__Problem details__
Only one span of the listing below should come back. It runs from the line with "Some (p :: l)" through the line with "Definition paths_of (request", and each of its lines must be reproduced exactly.

__Dataset__
== Segment start ==
Definition runai_file_streamer_set_credentials (streamer : option Handle) (keys values : option (list (option text))) (num_params : nat) :
    option (Z * option Handle) :=
  match streamer with
  | None => Some (InvalidParameter, None)
  | Some h =>
      match credentials_of_arrays keys values num_params with
      | None => None
      | Some c => let '(code, state) := set_credentials c (hd_credentials h) in
                  Some (to_int code, Some (mkHandle (hd_streamer h) state (hd_resolver h)))
      end
  end.

Definition runai_file_streamer_set_fs_strategy (streamer : option Handle) (candidates : option text) : Z * option Handle :=
  match streamer, candidates with
  | Some h, Some c => let '(code, r) := set_candidates c (hd_resolver h) in
                      (to_int code, Some (mkHandle (hd_streamer h) (hd_credentials h) r))
  | _, _ => (InvalidParameter, streamer)
  end.

Definition runai_file_streamer_request (env : Environment) (streamer : option Handle) (num_files : nat) (paths : option (list (option text)))
    (num_ranges : option (list Z)) (a : RangeArrays) (device : CDevice) : option Answer :=
  match streamer with
  | None => Some (InvalidParameter, None)
  | Some h =>
      match submit_request env num_files paths num_ranges a device (hd_streamer h) with
      | None => None
      | Some (Ret answer) => Some answer
      | Some (Throw e) => Some (api_code (Throw e), None)
      end
  end.

(** The out parameters: file index, index, submission id and whether the submission is done. *)
Record ResponseOut := mkResponseOut { out_file_index : Z; out_index : Z; out_submission_id : Z; out_submission_done : Z }.

Definition runai_file_streamer_response (streamer : option Handle) (file_index index : bool) (timeout_ms now : Z) :
    option (Z * option ResponseOut * option Handle) :=
  match streamer with
  | None => Some (InvalidParameter, None, None)
  | Some h =>
      if negb file_index || negb index then Some (InvalidParameter, None, Some h)
      else match response timeout_ms now (hd_streamer h) with
           | None => None
           | Some (Throw e) => Some (api_code (Throw e), None, Some h)
           | Some (Ret (r, done_, st)) =>
               Some (to_int (ret r), Some (mkResponseOut (SharedQueue.file_index r) (SharedQueue.index r) (submission_id r) (if done_ : bool then 1 else 0)),
                     Some (mkHandle st (hd_credentials h) (hd_resolver h)))
           end
  end.

(** Streamer::direct_block_for asks the router about the paths that are no URI. *)
Definition filesystem_paths (paths : list text) : list text := List.filter (λ p, negb (is_uri p)) paths.

Fixpoint given_paths (paths : option (list (option text))) (n i : nat) : option (list text) :=
  match n with
  | O => Some []
  | S n =>
      match at_ paths i, given_paths paths n (S i) with
      | Some (Some p), Some l => Some (p :: l)
      | Some None, Some l => Some l
      | _, _ => None
      end
  end.

(** The code and what [*out_block] is left at; [probe] is the router's direct_block_for. *)
Definition runai_file_streamer_probe_direct_block_size (page_size : Z) (probe : list text → outcome (ResponseCode * Z))
    (streamer : option Handle) (paths : option (list (option text))) (num_paths : nat) (out_block : bool) : option (Z * option Z) :=
  if negb out_block then Some (InvalidParameter, None)
  else
    let block := wrap64 page_size in
    match streamer with
    | None => Some (InvalidParameter, Some block)
    | Some _ =>
        if negb (num_paths =? 0)%nat && null paths then Some (InvalidParameter, Some block)
        else match given_paths paths num_paths 0 with
             | None => None
             | Some l => match probe (filesystem_paths l) with
                         | Ret (code, measured) => Some (to_int code, Some measured)
                         | Throw e => Some (api_code (Throw e), Some block)
                         end
             end
    end.

Definition unexpected_error : string := "Unexpected error occured".

Definition runai_file_streamer_response_str (response_code : Z) : string :=
  match description response_code with Some s => s | None => unexpected_error end.

Definition runai_file_streamer_list_files (fnmatch : text → text → bool) (streamer : option Handle) (prefix : option text) (callback : bool)
    (allow_patterns ignore_patterns : list text) (objects : ResponseCode * list (text * Z)) (exists_ : outcome bool)
    (entries : outcome (list DirectoryEntry)) : Z * list (text * Z) :=
  match streamer, prefix with
  | Some _, Some prefix =>
      if negb callback then (InvalidParameter, [])
      else match list_files fnmatch prefix allow_patterns ignore_patterns objects exists_ entries with
           | Ret files => (to_int Success, files)
           | Throw e => (api_code (Throw e), [])
           end
  | _, _ => (InvalidParameter, [])
  end.

(** ** Marshalling *)

Definition paths_of (request : list FileRanges) : list (option text) := map (λ f, Some (fr_path f)) request.
Definition counts_of (request : list FileRanges) : list Z := map (λ f, Z.of_nat (length (fr_ranges f))) request.
Definition flat (request : list FileRanges) : list ReadRange := concat (map fr_ranges request).

(** The flat arrays of a request, which may go on after it. *)
Record arrays_of (request : list FileRanges) (a : RangeArrays) : Prop := {
  ar_offsets : ∃ more, range_offsets a = Some (map rr_offset (flat request) ++ more);
  ar_sizes : ∃ more, range_sizes a = Some (map rr_size (flat request) ++ more);
  ar_dsts : ∃ more, range_dsts a = Some (map rr_dst (flat request) ++ more) }.

Lemma range_at_flat request a i r : arrays_of request a → flat request !! i = Some r → range_at a i = Some r.
Proof.
  intros [[m1 H1] [m2 H2] [m3 H3]] Hi. unfold range_at, at_. rewrite H1, H2, H3.
  pose proof (lookup_lt_Some _ _ _ Hi) as Hlt.
  rewrite !lookup_app_l by (rewrite length_map; done). rewrite !list_lookup_fmap, Hi. by destruct r.
Qed.

Lemma ranges_at_read a rs : ∀ base, (∀ i r, rs !! i = Some r → range_at a (base + i) = Some r) →
  ranges_at a base (length rs) = Some rs.
Proof.
  induction rs as [|r rs IH]; intros base H; [done|]. cbn [length ranges_at].
  pose proof (H 0%nat r eq_refl) as H0. rewrite Nat.add_0_r in H0. rewrite H0, IH; [done|].
  intros i x Hi. rewrite Nat.add_succ_comm. by apply (H (S i)).
Qed.

Lemma files_at_read request a : arrays_of request a → ∀ before suffix, request = before ++ suffix →
  files_at (Some (paths_of request)) (Some (counts_of request)) a (length suffix) (length before) (length (flat before)) = Some (Some suffix).
Proof.
  intros Ha before suffix. revert before. induction suffix as [|f suffix IH]; intros before Hr; [done|]. cbn [length files_at at_].
  assert (Hf : request !! length before = Some f) by (subst; by apply list_lookup_middle).
  unfold paths_of, counts_of. rewrite !list_lookup_fmap, Hf. cbn [fmap option_fmap option_map].
  rewrite Nat2Z.id, ranges_at_read.
  - specialize (IH (before ++ [f])). rewrite length_app, Nat.add_1_r in IH. unfold flat in IH at 1.
    rewrite map_app, concat_app, length_app in IH. cbn [map concat] in IH. rewrite app_nil_r in IH.
    unfold paths_of, counts_of, flat in *. rewrite IH; [by destruct f|]. by rewrite <- app_assoc.
  - intros i r Hi. apply (range_at_flat request a); [done|]. subst request. unfold flat.
    rewrite map_app, concat_app. cbn [map concat]. rewrite lookup_app_r by (unfold flat; lia).
    rewrite lookup_app_l by (apply lookup_lt_Some in Hi; lia). rewrite <- Hi. f_equal. lia.
Qed.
== Segment end ==
__Finished task__
      | Some (Some p), Some l => Some (p :: l)
      | Some None, Some l => Some l
      | _, _ => None
      end
  end.

(** The code and what [*out_block] is left at; [probe] is the router's direct_block_for. *)
Definition runai_file_streamer_probe_direct_block_size (page_size : Z) (probe : list text → outcome (ResponseCode * Z))
    (streamer : option Handle) (paths : option (list (option text))) (num_paths : nat) (out_block : bool) : option (Z * option Z) :=
  if negb out_block then Some (InvalidParameter, None)
  else
    let block := wrap64 page_size in
    match streamer with
    | None => Some (InvalidParameter, Some block)
    | Some _ =>
        if negb (num_paths =? 0)%nat && null paths then Some (InvalidParameter, Some block)
        else match given_paths paths num_paths 0 with
             | None => None
             | Some l => match probe (filesystem_paths l) with
                         | Ret (code, measured) => Some (to_int code, Some measured)
                         | Throw e => Some (api_code (Throw e), Some block)
                         end
             end
    end.

Definition unexpected_error : string := "Unexpected error occured".

Definition runai_file_streamer_response_str (response_code : Z) : string :=
  match description response_code with Some s => s | None => unexpected_error end.

Definition runai_file_streamer_list_files (fnmatch : text → text → bool) (streamer : option Handle) (prefix : option text) (callback : bool)
    (allow_patterns ignore_patterns : list text) (objects : ResponseCode * list (text * Z)) (exists_ : outcome bool)
    (entries : outcome (list DirectoryEntry)) : Z * list (text * Z) :=
  match streamer, prefix with
  | Some _, Some prefix =>
      if negb callback then (InvalidParameter, [])
      else match list_files fnmatch prefix allow_patterns ignore_patterns objects exists_ entries with
           | Ret files => (to_int Success, files)
           | Throw e => (api_code (Throw e), [])
           end
  | _, _ => (InvalidParameter, [])
  end.

(** ** Marshalling *)

Definition paths_of (request : list FileRanges) : list (option text) := map (λ f, Some (fr_path f)) request.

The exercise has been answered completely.